Benefits of proceeding with the Glenn
- It doesn’t burn any bridges. Even though she will go through a Glenn procedure this year, that doesn’t mean she will definitely need a Fontan later on. In 3-4 years, they will reassess her situation. Her anatomy could change by that time and one of the two ventricle pathways could be plausible.
- It is simplistic – this is evident after reading through option 2 and 3 above
- Her anatomy is set up for such – Reiss’ heart is set up well for a single ventricle pathway.
Date of Surgery
- August 6 – 10am – Reiss will undergo 6-8 hours of prep and pre-operation evaluations. We will also meet with Dr. E this day to go over the procedure and get a specific surgery time.
- August 7 – surgery day
Anatomy of Reiss’ Heart
I asked Dr. E if her diagnosis was still Tetralogy of Fallot. He said no. Here is what Reiss’ diagnosis is….
- DORV – double outlet right ventricle: Both the aorta and pulmonary artery come out of the right ventricle.
- SLL atrioventricular discordance: This means Reiss’ right ventricle actually resides on the left side of her heart, her left ventricle on the right side of heart.

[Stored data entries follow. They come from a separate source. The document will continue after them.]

(* ===== verification/SupplyTheorems.v ===== *)
(** * Opportunities, capacity and matching: the theorems

    A sample exchange; what holds in every reachable state, what one request
    does; the witnesses on the sample. *)
From S2P Require Import Prelude StableSort DomainStates AuthzMatrix Authz JsNumber Money Eligibility MatchScoring JsonText Database Tables ApiShared.
From S2P Require Import Idempotency EconomicsTheorems LockboxTheorems TradeSample SupplyRepositories SupplyService MarketService SupplyBook SupplySystem.
From S2P Require Import SupplyRequests Transactions NumOrder ClaimRepositories PassportRequests IdentityRequests SupplyFacts.
From Stdlib Require Import Ascii.
From stdpp Require Import relations.
Import Roles Actions.
#[local] Open Scope Z_scope.

(** ** A sample exchange

    One opportunity, the breakdown of its volume, the profiles of two
    providers, an evaluation: the inputs of the witnesses; and what the code
    lets happen. *)

Definition theDemand : OpportunityRow.t :=
  {| OpportunityRow.id := "id-0"; OpportunityRow.ownerOrgId := "merchant"; OpportunityRow.opportunityType := OpportunityType.ACQUIRING;
     OpportunityRow.requestedService := "acquiring"; OpportunityRow.status := Opportunity.MATCH_READY; OpportunityRow.currency := "EUR";
     OpportunityRow.totalPaymentVolumeMinor := 100; OpportunityRow.totalCardGpvMinor := 100; OpportunityRow.eligibleCardGpvMinor := 100;
     OpportunityRow.offeredCardGpvMinor := 100; OpportunityRow.movableNowMinor := 100; OpportunityRow.movable30dMinor := 100;
     OpportunityRow.movable90dMinor := 100; OpportunityRow.jurisdictions := ["DE"]; OpportunityRow.mccs := ["5734"]; OpportunityRow.base := sampleBase |}.

Definition verifiedPassport (org : string) : PassportRow.t :=
  {| PassportRow.id := "passport of " +:+ org; PassportRow.organizationId := org; PassportRow.status := Passport.VERIFIED;
     PassportRow.updatedAt := 0; PassportRow.base := sampleBase |}.

Definition supplyDb : Db :=
  set_drawn 1 (set_passports (map verifiedPassport ["provider"; "rival"]) (set_opportunities [theDemand]
    (set_organizations (map sampleOrganization ["merchant"; "provider"; "rival"; "desk"]) emptyDb))).

Notation sampleSupply := (supply_service sampleSha).
Notation any_supply := (fun _ : SupplyReq => True).

Definition sliceOn (mcc origin amount : string) : SliceRequest :=
  {| sl_jurisdiction := "DE"; sl_mcc := mcc; sl_cardOrigin := origin; sl_channel := "ECOM"; sl_amountMinor := amount; sl_period := "2026-08" |}.
Definition breaking (l : list SliceRequest) : SupplyReq := ReplaceVolumeSlices merchant "id-0" l.
Definition inTwo : SupplyReq := breaking [sliceOn "5734" "DOMESTIC" "60"; sliceOn "5734" "CROSS_BORDER" "40"].
Definition byCountry : SupplyReq := breaking [sliceOn "5411" "DOMESTIC" "100"].

Definition profileOf (rail : string) (monthly : string) (tickets : option Z * option Z) : CreateCapacityProfileRequest :=
  {| cq_acceptingNewVolume := None; cq_jurisdictions := Some ["DE"]; cq_mccsAccepted := Some ["5734"]; cq_mccsExcluded := None; cq_currency := "EUR";
     cq_monthlyCapacityMinor := Some monthly; cq_minTicketMinor := tickets.1; cq_maxTicketMinor := tickets.2; cq_maxChargebackBps := Some 100;
     cq_maxFraudBps := None; cq_maxRefundBps := None; cq_settlementRail := rail; cq_settlementCadenceDays := None; cq_commercialTerms := None |}.
Definition offering (c : Call) (monthly : string) : SupplyReq := CreateCapacity c (profileOf "SEPA" monthly (Some 1, Some 50)).
Definition noTickets : EvaluateMatchesRequest := {| eq_averageTicketMinor := None; eq_requiredSettlementRail := None |}.
Definition theEvaluation : SupplyReq := Evaluate clerk "id-0" noTickets.

Definition supplied (r : SupplyReq) (db : Db) : Db := fst (serve sampleSupply r db).
Definition supplied_ok (r : SupplyReq) (db : Db) : bool := is_ok (snd (serve sampleSupply r db)).
(** * The construction-data pipeline, embedded in Rocq

    A shallow embedding of [PipelineService] (the field extractors, the two
    normalizers, the eligibility filters, the deduplicator and the
    renumbering merge of [runPipeline]) and of the export chunking of
    [downloadAll] in [App.tsx], followed by the properties of the
    specification that were checked against it.  The list parser of the
    configuration form and the files that [downloadAll] writes are
    embedded as well, and further properties of the code follow those of
    the specification.

    Conventions.
    - A JavaScript string is the list of its UTF-16 code units, so that
      [length], [substring] and comparison count what the engine counts.
    - A JavaScript number is an integer or NaN: every number the pipeline
      computes itself (positions, floor counts) is an integer, and doubles
      are exact on integers below 2^53.  Spreadsheet cells holding a
      fraction, and numeric literals with a fraction, an exponent or a radix
      prefix, lie outside this domain.
    - A JavaScript object is a finite map from property names to values;
      properties inherited from [Object.prototype] are not represented.
    - Code that can raise ([TypeError] on a method call on a non-string,
      [RangeError] from the date library) lives in the [result] monad.
    - [readExcel] is the tabular reader: a file is the list of its rows.
      Cells are read without [cellDates], so a cell is never a [Date]
      object and the [instanceof Date] branch of [parseDate] is not
      reachable from [runPipeline].  The log is observational and omitted. *)

From Stdlib Require Import ZArith NArith Lia Ascii String DecimalString.
From Stdlib Require DecimalPos DecimalZ.
From stdpp Require Import gmap list.

Local Open Scope N_scope.

(** ** Strings *)

Abbreviation jsstring := (list N).

(** Source text is UTF-8; [js] turns a literal into its UTF-16 code units. *)
Fixpoint utf16_of_utf8 (bs : list N) : jsstring :=
  match bs with
  | [] => []
  | b :: r =>
    if b <? 0x80 then b :: utf16_of_utf8 r
    else if b <? 0xE0 then
      match r with
      | b1 :: r1 =>
        N.lor (N.shiftl (N.land b 0x1F) 6) (N.land b1 0x3F) :: utf16_of_utf8 r1
      | [] => []
      end
    else if b <? 0xF0 then
      match r with
      | b1 :: b2 :: r2 =>
        N.lor (N.shiftl (N.land b 0x0F) 12)
              (N.lor (N.shiftl (N.land b1 0x3F) 6) (N.land b2 0x3F))
          :: utf16_of_utf8 r2
      | _ => []
      end
    else
      match r with
      | b1 :: b2 :: b3 :: r3 =>
        let cp := N.lor (N.shiftl (N.land b 0x07) 18)
                    (N.lor (N.shiftl (N.land b1 0x3F) 12)
                       (N.lor (N.shiftl (N.land b2 0x3F) 6) (N.land b3 0x3F))) in
        let v := cp - 0x10000 in
        (0xD800 + N.shiftr v 10) :: (0xDC00 + N.land v 0x3FF) :: utf16_of_utf8 r3
      | _ => []
      end
  end.

Definition js (s : string) : jsstring :=
  utf16_of_utf8 (map N_of_ascii (list_ascii_of_string s)).

(** WhiteSpace and LineTerminator code units: what [trim] strips and what
    [\s] matches. *)
Definition isWhiteSpace (c : N) : bool :=
  ((0x09 <=? c) && (c <=? 0x0D)) || (c =? 0x20) || (c =? 0xA0) || (c =? 0x1680)
  || ((0x2000 <=? c) && (c <=? 0x200A)) || (c =? 0x2028) || (c =? 0x2029)
  || (c =? 0x202F) || (c =? 0x205F) || (c =? 0x3000) || (c =? 0xFEFF).

Fixpoint trimStart (s : jsstring) : jsstring :=
  match s with
  | c :: s' => if isWhiteSpace c then trimStart s' else s
  | [] => []
  end.

Definition trimEnd (s : jsstring) : jsstring := rev (trimStart (rev s)).

Definition trim (s : jsstring) : jsstring := trimEnd (trimStart s).

Fixpoint startsWith (pat s : jsstring) : bool :=
  match pat, s with
  | [], _ => true
  | p :: pat', c :: s' => (p =? c) && startsWith pat' s'
  | _ :: _, [] => false
  end.

(** [s.indexOf(pat)], counting from [i]. *)
Fixpoint indexOfFrom (pat s : jsstring) (i : nat) : option nat :=
  if startsWith pat s then Some i
  else match s with
       | [] => None
       | _ :: s' => indexOfFrom pat s' (S i)
       end.

Definition includes (s pat : jsstring) : bool :=
  bool_decide (is_Some (indexOfFrom pat s 0)).

(** [s.replace(pat, rep)] with a string pattern: the first occurrence only. *)
Fixpoint replaceFirst (pat rep s : jsstring) : jsstring :=
  if startsWith pat s then rep ++ drop (length pat) s
  else match s with
       | [] => []
       | c :: s' => c :: replaceFirst pat rep s'
       end.

(** [s.replace(/c/g, '')]. *)
Definition removeAll (c : N) (s : jsstring) : jsstring :=
  List.filter (fun x => negb (x =? c)) s.

(** [s.split(sep)] for a one-unit separator; never the empty array. *)
Fixpoint split (sep : N) (s : jsstring) : list jsstring :=
  match s with
  | [] => [[]]
  | c :: s' =>
    if c =? sep then [] :: split sep s'
    else match split sep s' with
         | h :: t => (c :: h) :: t
         | [] => [[c]]
         end
  end.

(** [s.substring(a, b)] for [a <= b], and [s.substring(a)]. *)
Definition substring (a b : nat) (s : jsstring) : jsstring := take (b - a) (drop a s).
Definition substringFrom (a : nat) (s : jsstring) : jsstring := drop a s.

(** [a < b] on strings: code-unit lexicographic order. *)
Fixpoint str_ltb (a b : jsstring) : bool :=
  match a, b with
  | _, [] => false
  | [], _ :: _ => true
  | x :: a', y :: b' => (x <? y) || ((x =? y) && str_ltb a' b')
  end.

Definition str_eqb (a b : jsstring) : bool := bool_decide (a = b).

(** ** Numbers and values *)

Inductive number := NaN | Fin (z : Z).

Inductive value :=
| VUndef
| VNull
| VBool (b : bool)
| VNum (n : number)
| VStr (s : jsstring).

Definition isDigit (c : N) : bool := (0x30 <=? c) && (c <=? 0x39).

Definition digitsValue (ds : jsstring) : Z :=
  fold_left (fun acc d => (10 * acc + Z.of_N (d - 0x30))%Z) ds 0%Z.

Fixpoint takeDigits (s : jsstring) : jsstring :=
  match s with
  | c :: s' => if isDigit c then c :: takeDigits s' else []
  | [] => []
  end.

(** [parseInt(s)] in radix 10: leading white space, a sign, then the longest
    run of digits; NaN when there is none.  (The pipeline calls it on a
    run of digits or on "undefined", never on a [0x] prefix.) *)
Definition parseInt (s : jsstring) : number :=
  let t := trimStart s in
  let '(neg, u) := match t with
                   | 0x2D :: u => (true, u)
                   | 0x2B :: u => (false, u)
                   | _ => (false, t)
                   end in
  match takeDigits u with
  | [] => NaN
  | ds => Fin (if neg then - digitsValue ds else digitsValue ds)
  end.

(** [Number(s)] on the integer literals; the empty string is 0. *)
Definition stringToNumber (s : jsstring) : number :=
  let t := trim s in
  let '(neg, u) := match t with
                   | 0x2D :: u => (true, u)
                   | 0x2B :: u => (false, u)
                   | _ => (false, t)
                   end in
  match t with
  | [] => Fin 0
  | _ => match u with
         | [] => NaN
         | _ => if forallb isDigit u
                then Fin (if neg then - digitsValue u else digitsValue u)
                else NaN
         end
  end.

Definition numberToString (n : number) : jsstring :=
  match n with
  | NaN => js "NaN"
  | Fin z => map N_of_ascii (list_ascii_of_string (NilZero.string_of_int (Z.to_int z)))
  end.

(** [String(v)] *)
Definition toString (v : value) : jsstring :=
  match v with
  | VUndef => js "undefined"
  | VNull => js "null"
  | VBool true => js "true"
  | VBool false => js "false"
  | VNum n => numberToString n
  | VStr s => s
  end.

(** [Number(v)] *)
Definition toNumber (v : value) : number :=
  match v with
  | VUndef => NaN
  | VNull => Fin 0
  | VBool true => Fin 1
  | VBool false => Fin 0
  | VNum n => n
  | VStr s => stringToNumber s
  end.

(** Truthiness: what [!v], [v || w] and [v && w] test. *)
Definition truthy (v : value) : bool :=
  match v with
  | VUndef | VNull => false
  | VBool b => b
  | VNum NaN => false
  | VNum (Fin z) => negb (z =? 0)%Z
  | VStr s => negb (str_eqb s [])
  end.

This is a rare defect.
- L-malposed great vessels: The position of the aorta and pulmonary artery is flipped
- Pulmonary atresia: The pulmonary artery is completely closed off
- VSD – ventricular septal defect: This is the hole in the septum which separates the two ventricles.
Ending on a Positive Note 🙂
That is a lot of information to process! And it has such a negative tone. The fact of the matter is Reiss is lucky. She is lucky to live in a time where surgery is an option. She is lucky to have a loving support system to help her along this process. She is lucky that there is a repair available. Reiss is a strong, active and smart little girl. We believe she will bounce back quickly, not missing a beat in development along the way. Even if she does – we’ll deal with that as it comes. She is a happy, vibrant baby girl. Her development is on pace – if not a little ahead of schedule.
Here are some things Reiss can do or likes to do:
- Crawling – she is not mobile. Though, her crawling is on one knee and one foot, which makes it look like a partial bear crawl.
- Shakes her “no” – and uses it in the correct situation
- Shakes her head “yes” – but this is usually when bee-boppin’ to music
- Pulling up
- Chewing on everything- even mom’s shoulder (ouch!)
- 7 TEETH!!!!
- Eating different solid foods
- NOT sleeping through the night (mommy no likey)
- Dances to music
- Loves to multi-task – one toy in mouth, one in each hand, while crawling and growling
- Swimming – her favorite hobby
- She can say – papa, mom, mama, dada, baba -though, none of those are really used in reference to a person or thing
- She does say Hi!, smiles and waves – to cows, tvs, people, cars, dogs, anything
- Yelling is fun
- She can blow raspberries – even in her sleep
- She mimic everything already
- Good memory – she remembers exactly where that cord was that you just said “NO!” to chewing on….even if it is across the room and behind the couch
- Loves her dogs
Thank you for your thoughts and prayers. They are always welcome and appreciated.